What needs to be done:
In the records below, find the line containing "('(g1, added) <- push_concept_at g k c ;; Ok (g1, false" and the line containing "- rewrite Hs"; please repeat exactly the lines from one to the other, both included, and nothing more.

Data for this task:
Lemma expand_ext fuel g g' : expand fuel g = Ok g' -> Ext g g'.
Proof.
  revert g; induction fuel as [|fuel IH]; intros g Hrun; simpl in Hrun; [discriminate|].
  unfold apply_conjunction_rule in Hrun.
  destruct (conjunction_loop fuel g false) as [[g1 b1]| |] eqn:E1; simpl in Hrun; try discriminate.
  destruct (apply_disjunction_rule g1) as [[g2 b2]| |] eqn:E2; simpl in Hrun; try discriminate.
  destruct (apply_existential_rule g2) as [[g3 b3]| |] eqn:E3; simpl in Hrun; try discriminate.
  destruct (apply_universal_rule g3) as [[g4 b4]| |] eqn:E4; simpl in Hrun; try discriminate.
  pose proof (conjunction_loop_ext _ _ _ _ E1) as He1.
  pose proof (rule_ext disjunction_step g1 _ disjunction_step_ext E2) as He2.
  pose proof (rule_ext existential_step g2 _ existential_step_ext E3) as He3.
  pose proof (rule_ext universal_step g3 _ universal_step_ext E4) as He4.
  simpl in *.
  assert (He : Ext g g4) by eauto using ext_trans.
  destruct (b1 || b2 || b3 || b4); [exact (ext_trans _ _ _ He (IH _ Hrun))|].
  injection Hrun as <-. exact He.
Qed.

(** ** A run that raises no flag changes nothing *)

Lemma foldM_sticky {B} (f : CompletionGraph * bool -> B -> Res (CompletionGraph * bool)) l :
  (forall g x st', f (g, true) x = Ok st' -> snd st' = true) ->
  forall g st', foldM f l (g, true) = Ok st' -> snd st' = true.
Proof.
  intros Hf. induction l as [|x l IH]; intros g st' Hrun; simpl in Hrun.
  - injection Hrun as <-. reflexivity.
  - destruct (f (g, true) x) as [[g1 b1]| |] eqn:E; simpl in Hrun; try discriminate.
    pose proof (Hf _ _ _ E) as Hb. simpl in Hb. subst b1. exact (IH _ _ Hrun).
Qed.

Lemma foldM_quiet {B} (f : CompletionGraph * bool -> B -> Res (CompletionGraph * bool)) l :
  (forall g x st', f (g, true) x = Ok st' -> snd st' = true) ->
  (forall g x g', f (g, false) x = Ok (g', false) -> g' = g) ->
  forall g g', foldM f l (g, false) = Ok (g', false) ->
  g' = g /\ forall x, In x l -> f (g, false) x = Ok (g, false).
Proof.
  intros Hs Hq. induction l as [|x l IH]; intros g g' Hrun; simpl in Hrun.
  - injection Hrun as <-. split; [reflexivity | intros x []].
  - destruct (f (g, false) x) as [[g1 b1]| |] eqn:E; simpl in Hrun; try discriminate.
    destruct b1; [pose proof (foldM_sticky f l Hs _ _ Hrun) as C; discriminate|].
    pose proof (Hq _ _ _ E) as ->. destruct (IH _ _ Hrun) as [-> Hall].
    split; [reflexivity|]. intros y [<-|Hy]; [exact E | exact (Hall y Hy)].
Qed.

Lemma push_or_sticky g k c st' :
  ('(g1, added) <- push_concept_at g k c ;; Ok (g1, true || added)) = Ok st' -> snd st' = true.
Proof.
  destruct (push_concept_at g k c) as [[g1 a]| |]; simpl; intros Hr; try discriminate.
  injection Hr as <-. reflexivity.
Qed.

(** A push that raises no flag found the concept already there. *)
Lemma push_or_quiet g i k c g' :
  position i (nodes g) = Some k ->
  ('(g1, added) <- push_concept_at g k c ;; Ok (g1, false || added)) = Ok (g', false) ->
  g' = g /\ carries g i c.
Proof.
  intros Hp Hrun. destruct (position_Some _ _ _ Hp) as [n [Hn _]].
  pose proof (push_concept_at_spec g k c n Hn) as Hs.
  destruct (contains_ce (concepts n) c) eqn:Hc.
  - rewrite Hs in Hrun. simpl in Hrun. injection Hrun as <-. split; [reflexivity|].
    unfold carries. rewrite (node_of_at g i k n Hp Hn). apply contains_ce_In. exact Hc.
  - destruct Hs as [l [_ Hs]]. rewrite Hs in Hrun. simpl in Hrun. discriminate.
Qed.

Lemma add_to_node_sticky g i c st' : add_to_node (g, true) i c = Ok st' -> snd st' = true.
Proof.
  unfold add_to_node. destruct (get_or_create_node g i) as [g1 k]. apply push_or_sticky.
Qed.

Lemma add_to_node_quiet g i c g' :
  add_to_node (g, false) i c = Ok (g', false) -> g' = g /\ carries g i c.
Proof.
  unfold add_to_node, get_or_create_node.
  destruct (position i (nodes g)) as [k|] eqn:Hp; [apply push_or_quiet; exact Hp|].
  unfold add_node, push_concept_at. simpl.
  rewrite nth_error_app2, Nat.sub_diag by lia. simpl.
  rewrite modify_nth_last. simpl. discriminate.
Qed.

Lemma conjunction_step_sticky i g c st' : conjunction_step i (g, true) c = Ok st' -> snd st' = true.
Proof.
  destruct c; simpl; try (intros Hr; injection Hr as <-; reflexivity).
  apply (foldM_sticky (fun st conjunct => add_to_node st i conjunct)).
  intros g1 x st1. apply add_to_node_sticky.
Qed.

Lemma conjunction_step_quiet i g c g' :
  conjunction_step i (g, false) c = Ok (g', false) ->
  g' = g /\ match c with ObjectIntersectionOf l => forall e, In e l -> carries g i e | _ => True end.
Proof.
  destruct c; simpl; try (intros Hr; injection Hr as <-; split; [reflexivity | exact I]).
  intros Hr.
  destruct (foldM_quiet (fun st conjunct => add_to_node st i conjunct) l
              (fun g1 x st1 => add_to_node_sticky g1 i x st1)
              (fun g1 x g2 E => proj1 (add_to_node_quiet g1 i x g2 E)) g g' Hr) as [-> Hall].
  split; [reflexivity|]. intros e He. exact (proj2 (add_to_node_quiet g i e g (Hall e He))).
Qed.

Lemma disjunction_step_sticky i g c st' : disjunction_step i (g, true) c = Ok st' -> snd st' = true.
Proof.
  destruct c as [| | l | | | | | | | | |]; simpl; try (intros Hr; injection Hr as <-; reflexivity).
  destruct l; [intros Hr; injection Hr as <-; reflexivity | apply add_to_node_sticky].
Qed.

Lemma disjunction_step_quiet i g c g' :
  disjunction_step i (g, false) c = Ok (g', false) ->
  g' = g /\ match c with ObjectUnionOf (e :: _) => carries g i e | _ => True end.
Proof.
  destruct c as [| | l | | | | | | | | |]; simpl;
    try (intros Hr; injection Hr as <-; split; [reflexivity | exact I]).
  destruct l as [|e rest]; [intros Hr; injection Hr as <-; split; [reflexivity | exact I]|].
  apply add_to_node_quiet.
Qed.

Solution for this problem:
  ('(g1, added) <- push_concept_at g k c ;; Ok (g1, false || added)) = Ok (g', false) ->
  g' = g /\ carries g i c.
Proof.
  intros Hp Hrun. destruct (position_Some _ _ _ Hp) as [n [Hn _]].
  pose proof (push_concept_at_spec g k c n Hn) as Hs.
  destruct (contains_ce (concepts n) c) eqn:Hc.
  - rewrite Hs in Hrun. simpl in Hrun. injection Hrun as <-. split; [reflexivity|].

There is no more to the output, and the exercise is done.